▶ DATA EXCERPTS:
(* ===== verification/Supervisor.v ===== *)
(** * Supervisor: process supervision with restart policies

    Models [src/kernel/src/ipc/supervisor.c] and [supervisor.h]: supervisors
    with child specifications, the restart policies one-for-one and
    one-for-all, and the rate limit on restarts.

    The rest of the kernel that the supervisor acts on (the file system and ELF
    loader that start a process, the process table that is signalled) is the
    interface [ProcOps]: a world [W] threaded through the calls.  The lock is
    not held across those calls; the definitions are the calls without
    interference. *)

From Stdlib Require Import Sorting.Sorted.
From S2P Require Import Prelude KUtil.

Abbreviation MAX_SUPERVISORS := 8%nat (only parsing).
Abbreviation MAX_SUPER_CHILDREN := 8%nat (only parsing).
Abbreviation SUPER_NAME_MAX := 32%nat (only parsing).
Abbreviation SUPER_PATH_MAX := 64%nat (only parsing).
Abbreviation SUPER_MAX_RESTARTS := 5 (only parsing).
Abbreviation SUPER_RESTART_WINDOW := 50 (only parsing).
Abbreviation SUPER_ONE_FOR_ONE := 0 (only parsing).
Abbreviation SUPER_ONE_FOR_ALL := 1 (only parsing).

(** ** State *)

Record super_child := mk_child {
  ch_pid : Z;
  ch_elf_path : list Z;
  ch_ns_id : Z;
  ch_caps : Z;
  ch_used : bool
}.
#[export] Instance super_child_eta : Eta super_child := λ c,
  mk_child (ch_pid c) (ch_elf_path c) (ch_ns_id c) (ch_caps c) (ch_used c).
#[export] Instance super_child_inhabited : Inhabited super_child :=
  populate (mk_child 0 (replicate SUPER_PATH_MAX 0) 0 0 false).

Record supervisor := mk_super {
  sv_owner_pid : Z;
  sv_id : Z;
  sv_used : bool;
  sv_policy : Z;
  sv_child_count : Z;
  sv_name : list Z;
  sv_children : list super_child;
  sv_restart_window_start : Z;
  sv_restart_count : Z
}.
#[export] Instance supervisor_eta : Eta supervisor := λ s,
  mk_super (sv_owner_pid s) (sv_id s) (sv_used s) (sv_policy s) (sv_child_count s) (sv_name s)
    (sv_children s) (sv_restart_window_start s) (sv_restart_count s).
#[export] Instance supervisor_inhabited : Inhabited supervisor :=
  populate (mk_super 0 0 false 0 0 (replicate SUPER_NAME_MAX 0)
    (replicate MAX_SUPER_CHILDREN inhabitant) 0 0).

Abbreviation super_table := (list supervisor) (only parsing).

(** [supervisor_init] on the zeroed table. *)
Definition supervisor_init (tbl : super_table) : super_table :=
  imap (λ i s, s <| sv_used := false |> <| sv_id := Z.of_nat i |>) tbl.

Definition super_zero : list supervisor := replicate MAX_SUPERVISORS inhabitant.

(** ** Creation *)

(** The name loops [for (j = 0; j < n && src[j]; j++) dst[j] = src[j]]: unlike
    [str_copy] they write no NUL after the copied characters. *)
Fixpoint raw_copy_loop (n j : nat) (dst src : list Z) : list Z :=
  match n with
  | O => dst
  | S n' =>
      if c_at src j =? 0 then dst
      else raw_copy_loop n' (S j) (<[j := c_at src j]> dst) src
  end.

(** The loop, then [dst[n] = 0]. *)
Definition raw_copy (n : nat) (dst src : list Z) : list Z :=
  <[n := 0]> (raw_copy_loop n 0 dst src).

Definition supervisor_create (owner_pid : Z) (name : list Z) (tbl : super_table) : Z * super_table :=
  match find_idx (λ s, negb (sv_used s)) tbl with
  | None => (-1, tbl)
  | Some i =>
      let s := tbl !!! i in
      (Z.of_nat i,
       <[i := s <| sv_used := true |> <| sv_owner_pid := owner_pid |>
                <| sv_policy := SUPER_ONE_FOR_ONE |> <| sv_child_count := 0 |>
                <| sv_restart_window_start := 0 |> <| sv_restart_count := 0 |>
                <| sv_name := raw_copy (SUPER_NAME_MAX - 1) (sv_name s) name |>
                <| sv_children := (λ c, c <| ch_used := false |>) <$> sv_children s |>]> tbl)
  end.

(** [super_id >= MAX_SUPERVISORS || !supervisors[super_id].used]. *)
Definition super_invalid (super_id : Z) (tbl : super_table) : bool :=
  (Z.of_nat MAX_SUPERVISORS <=? super_id) || negb (sv_used (tbl !!! Z.to_nat super_id)).

Definition supervisor_add_child (super_id : Z) (elf_path : list Z) (ns_id caps : Z)
    (tbl : super_table) : Z * super_table :=
  if super_invalid super_id tbl then (-1, tbl)
  else
    let sv := tbl !!! Z.to_nat super_id in
    match find_idx (λ c, negb (ch_used c)) (sv_children sv) with
    | None => (-1, tbl)
    | Some i =>
        let c := sv_children sv !!! i in
        let c := c <| ch_used := true |> <| ch_ns_id := ns_id |> <| ch_caps := caps |>
                   <| ch_pid := 0 |>
                   <| ch_elf_path := raw_copy (SUPER_PATH_MAX - 1) (ch_elf_path c) elf_path |> in
        (Z.of_nat i,
         <[Z.to_nat super_id := sv <| sv_children := <[i := c]> (sv_children sv) |>
                                   <| sv_child_count := u8 (sv_child_count sv + 1) |>]> tbl)
    end.

Definition supervisor_set_policy (super_id policy : Z) (tbl : super_table) : Z * super_table :=
  if super_invalid super_id tbl then (-1, tbl)
  else if SUPER_ONE_FOR_ALL <? policy then (-1, tbl)
  else (0, <[Z.to_nat super_id := (tbl !!! Z.to_nat super_id) <| sv_policy := policy |>]> tbl).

▶ TASK DESCRIPTION: Respond with only the number of lines in the data that include the string "Import".

▶ TASK RESPONSE: 2